En dehors d’une situation de crise, les utilisations de la téléconsultation sont multiples. En effet, grâce à elle, il est possibled’améliorer le suivi des maladies chroniques, ainsi que du parcours de soins. D’après les spécialistes, la téléconsultation serait également une réponse aux déserts médicaux, ainsi qu’au renoncement aux soins.

Si la téléconsultation a été employée massivement par les médecins traitants, cette solution fut privilégiée également par les psychologues, qui ont d’ailleurs été largement sollicités pendant la période de confinement.

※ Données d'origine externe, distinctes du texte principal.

(* ===== verification/Bitfield.v ===== *)
(** The bit fields of the BitTorrent library: [set_bit], [clear_bit] and [has_bit] of
    [libbt/misc/subr.c], over an array of bytes, the highest bit of a byte first. *)
From S2P Require Import Prelude.
Local Open Scope Z_scope.

(** The bit of an index in its byte. *)
Definition bit_of (index : nat) : Z := 7 - Z.of_nat (index mod 8).

Definition set_bit (bits : list Z) (index : nat) : option (list Z) :=
  b ← aread bits (index / 8);
  awrite bits (index / 8) (u8 (Z.lor b (Z.shiftl 1 (bit_of index)))).
Definition clear_bit (bits : list Z) (index : nat) : option (list Z) :=
  b ← aread bits (index / 8);
  awrite bits (index / 8) (u8 (Z.land b (Z.lnot (Z.shiftl 1 (bit_of index))))).
Definition has_bit (bits : list Z) (index : nat) : option bool :=
  b ← aread bits (index / 8);
  Some (negb (Z.land b (Z.shiftl 1 (bit_of index)) =? 0)).

(** The value of a bit, false outside. *)
Definition bit (bits : list Z) (index : nat) : bool := Z.testbit (nth (index / 8) bits 0) (bit_of index).

(** A field of [n] bits. *)
Definition fits (bits : list Z) (n : nat) : Prop := (n <= 8 * length bits)%nat.

Lemma bit_of_range i : 0 <= bit_of i <= 7.
Proof. unfold bit_of. pose proof (Nat.mod_upper_bound i 8 ltac:(lia)). lia. Qed.

Lemma bit_of_inj i j : (i / 8 = j / 8)%nat -> bit_of i = bit_of j -> i = j.
Proof.
  unfold bit_of. intros Hd Hm. rewrite (Nat.div_mod_eq i 8), (Nat.div_mod_eq j 8), Hd. f_equal. lia.
Qed.

Lemma land_single b k : 0 <= k -> negb (Z.land b (Z.shiftl 1 k) =? 0) = Z.testbit b k.
Proof.
  intros Hk. rewrite Z.shiftl_1_l. destruct (Z.testbit b k) eqn:E.
  - apply negb_true_iff, Z.eqb_neq. intros H.
    assert (Z.testbit (Z.land b (2 ^ k)) k = true) as Ht by (by rewrite Z.land_spec, E, Z.pow2_bits_true).
    by rewrite H, Z.bits_0 in Ht.
  - apply negb_false_iff, Z.eqb_eq. apply Z.bits_inj'. intros j Hj. rewrite Z.land_spec, Z.bits_0.
    destruct (Z.eq_dec k j) as [<-|Hne]; [by rewrite E|]. by rewrite Z.pow2_bits_false, andb_false_r.
Qed.

Lemma in_bytes bits n i : fits bits n -> (i < n)%nat -> (i / 8 < length bits)%nat.
Proof. unfold fits. intros H Hi. apply Nat.Div0.div_lt_upper_bound. lia. Qed.

Lemma has_bit_ok bits n i : fits bits n -> (i < n)%nat -> has_bit bits i = Some (bit bits i).
Proof.
  intros Hf Hi. unfold has_bit, bit. pose proof (in_bytes _ _ _ Hf Hi) as Hlt.
  unfold aread. destruct (lookup_lt_is_Some_2 bits (i / 8) Hlt) as [b Hb].
  rewrite Hb. cbn [mbind option_bind]. rewrite (nth_lookup_Some _ _ _ _ Hb).
  rewrite land_single; [done|apply bit_of_range].
Qed.

(** What a write of one byte does to all bits. *)
Lemma write_byte bits i f b v :
  bits !! (i / 8)%nat = Some b ->
  (forall k, 0 <= k <= 7 -> Z.testbit (f b) k = if k =? bit_of i then v else Z.testbit b k) ->
  exists bits', awrite bits (i / 8) (u8 (f b)) = Some bits' /\ length bits' = length bits /\
    forall j, bit bits' j = if decide (j = i) then v else bit bits j.
Proof.
  intros Hb Hf. pose proof (lookup_lt_Some _ _ _ Hb) as Hlt. rewrite awrite_ok by done.
  eexists. split; [done|]. split; [apply length_insert|]. intros j. unfold bit.
  destruct (decide (i / 8 = j / 8)%nat) as [E|E].
  - rewrite <- E, (nth_lookup_Some _ _ _ _ (list_lookup_insert_eq _ _ _ Hlt)), (nth_lookup_Some _ _ _ _ Hb).
    pose proof (bit_of_range j). unfold wrap. rewrite Z.mod_pow2_bits_low, Hf by lia.
    destruct (Z.eqb_spec (bit_of j) (bit_of i)) as [Ej|Ej].
    + rewrite decide_True; [done|]. apply bit_of_inj; [by rewrite E|done].
    + rewrite decide_False; [done|]. by intros ->.
  - rewrite decide_False by (by intros ->). f_equal. rewrite !nth_lookup. f_equal. by apply list_lookup_insert_ne.
Qed.

Lemma set_bit_ok bits n i : fits bits n -> (i < n)%nat ->
  exists bits', set_bit bits i = Some bits' /\ length bits' = length bits /\
    forall j, bit bits' j = if decide (j = i) then true else bit bits j.
Proof.
  intros Hf Hi. pose proof (in_bytes _ _ _ Hf Hi) as Hlt. pose proof (bit_of_range i).
  destruct (lookup_lt_is_Some_2 bits (i / 8) Hlt) as [b Hb]. unfold set_bit, aread. rewrite Hb. cbn [mbind option_bind].
  apply (write_byte bits i (fun b => Z.lor b (Z.shiftl 1 (bit_of i))) b true Hb). intros k Hk.
  rewrite Z.lor_spec, Z.shiftl_1_l, Z.pow2_bits_eqb by lia.
  destruct (Z.eqb_spec (bit_of i) k) as [->|]; destruct (Z.eqb_spec k (bit_of i)); try lia; by rewrite ?Z.eqb_refl, ?orb_true_r, ?orb_false_r.
Qed.

Lemma clear_bit_ok bits n i : fits bits n -> (i < n)%nat ->
  exists bits', clear_bit bits i = Some bits' /\ length bits' = length bits /\
    forall j, bit bits' j = if decide (j = i) then false else bit bits j.
Proof.
  intros Hf Hi. pose proof (in_bytes _ _ _ Hf Hi) as Hlt. pose proof (bit_of_range i).
  destruct (lookup_lt_is_Some_2 bits (i / 8) Hlt) as [b Hb]. unfold clear_bit, aread. rewrite Hb. cbn [mbind option_bind].
  apply (write_byte bits i (fun b => Z.land b (Z.lnot (Z.shiftl 1 (bit_of i)))) b false Hb). intros k Hk.
  rewrite Z.land_spec, Z.lnot_spec, Z.shiftl_1_l, Z.pow2_bits_eqb by lia.
  destruct (Z.eqb_spec (bit_of i) k), (Z.eqb_spec k (bit_of i)); try lia; cbn; by rewrite ?andb_false_r, ?andb_true_r.
Qed.

(** A field of zeros. *)
Lemma bit_zeros m i : bit (replicate m 0) i = false.
Proof.
  unfold bit. rewrite nth_lookup. destruct (replicate m 0 !! (i / 8)%nat) as [b|] eqn:E; [|apply Z.bits_0].
  apply lookup_replicate in E as [-> _]. apply Z.bits_0.
Qed.

(** [ceil(n / 8.0)] bytes hold [n] bits. *)
Definition field_bytes (n : nat) : nat := (n + 7) / 8.

Lemma fits_bytes n bits : length bits = field_bytes n -> fits bits n.
Proof. unfold fits, field_bytes. intros ->. pose proof (Nat.div_mod_eq (n + 7) 8). pose proof (Nat.mod_upper_bound (n + 7) 8 ltac:(lia)). lia. Qed.

(** The number of bits set among the first [n]. *)
Definition count_bits (f : nat -> bool) (n : nat) : nat := length (filter (fun i => f i = true) (seq 0 n)).

Lemma count_bits_S f n : count_bits f (S n) = (count_bits f n + if f n then 1 else 0)%nat.
Proof.
  unfold count_bits. rewrite seq_S, filter_app, length_app, filter_cons, filter_nil. cbn [Nat.add].
  destruct (f n); case_decide; done.
Qed.

Lemma count_bits_ext f g n : (forall i, (i < n)%nat -> f i = g i) -> count_bits f n = count_bits g n.
Proof.
  induction n as [|n IH]; intros H; [done|]. rewrite !count_bits_S, IH, (H n) by (intros; try apply H; lia). done.
Qed.

Lemma count_bits_le f n : (count_bits f n <= n)%nat.
Proof. induction n as [|n IH]; [done|]. rewrite count_bits_S. destruct (f n); lia. Qed.

(** One bit more. *)
Lemma count_bits_flip f g n i : (i < n)%nat -> f i = false -> g i = true ->
  (forall j, (j < n)%nat -> j <> i -> g j = f j) -> count_bits g n = S (count_bits f n).
Proof.
  induction n as [|n IH]; intros Hi Hf Hg H; [lia|]. rewrite !count_bits_S.
  destruct (decide (i = n)) as [->|Hne].
  - rewrite Hf, Hg, (count_bits_ext g f) by (intros; apply H; lia). lia.
  - rewrite IH, (H n) by (done || lia || (intros; apply H; lia)). lia.
Qed.

Lemma count_bits_pos f n : (0 < count_bits f n)%nat <-> exists i, (i < n)%nat /\ f i = true.
Proof.
  induction n as [|n IH]; [cbn; split; [lia|intros (? & ? & _); lia]|]. rewrite count_bits_S. split.
  - intros H. destruct (f n) eqn:E; [exists n; split; [lia|done]|].
    destruct (proj1 IH ltac:(lia)) as (i & Hi & Hf). exists i. split; [lia|done].
  - intros (i & Hi & Hf). destruct (decide (i = n)) as [->|Hne]; [rewrite Hf; lia|].
    assert (0 < count_bits f n)%nat by (apply IH; exists i; split; [lia|done]). lia.
Qed.

Lemma count_bits_full f n : count_bits f n = n <-> forall i, (i < n)%nat -> f i = true.
Proof.
  induction n as [|n IH]; [split; [lia|done]|]. rewrite count_bits_S. pose proof (count_bits_le f n). split.
  - intros E i Hi. destruct (f n) eqn:En; [|lia]. destruct (decide (i = n)) as [->|Hne]; [done|].
    apply IH; lia.
  - intros Hf. rewrite (Hf n), (proj2 IH) by (intros; try apply Hf; lia). lia.
Qed.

Les limites de la téléconsultation sont bien visibles, depuis le début de la crise

Bien sûr, en optant pour la téléconsultation, il n’est plus possible de réaliser d’examens cliniques. De ce fait, si cette solution est particulièrement adaptée aux patients souffrant de symptômes sans gravité, elle ne peut être envisagée pour les personnes nécessitant une prise en charge rapide, voire en urgence. Mais soyons optiimistes malgré tout, les services de téléconsultation se professionnalisme à grande vitesse depuis plusieurs semaines. Prenons en exemple du service de téléconsultation Leah qui propose un accompagnement réel des professionnels de la santé. il ne s'agit plus de livrer les outils technologiques, il y a cette fois un apprentissage des usages et de la psychologie humaine à adopter. Il faut s'approprier la méthode, et les nouveaux services vont dans ce sens.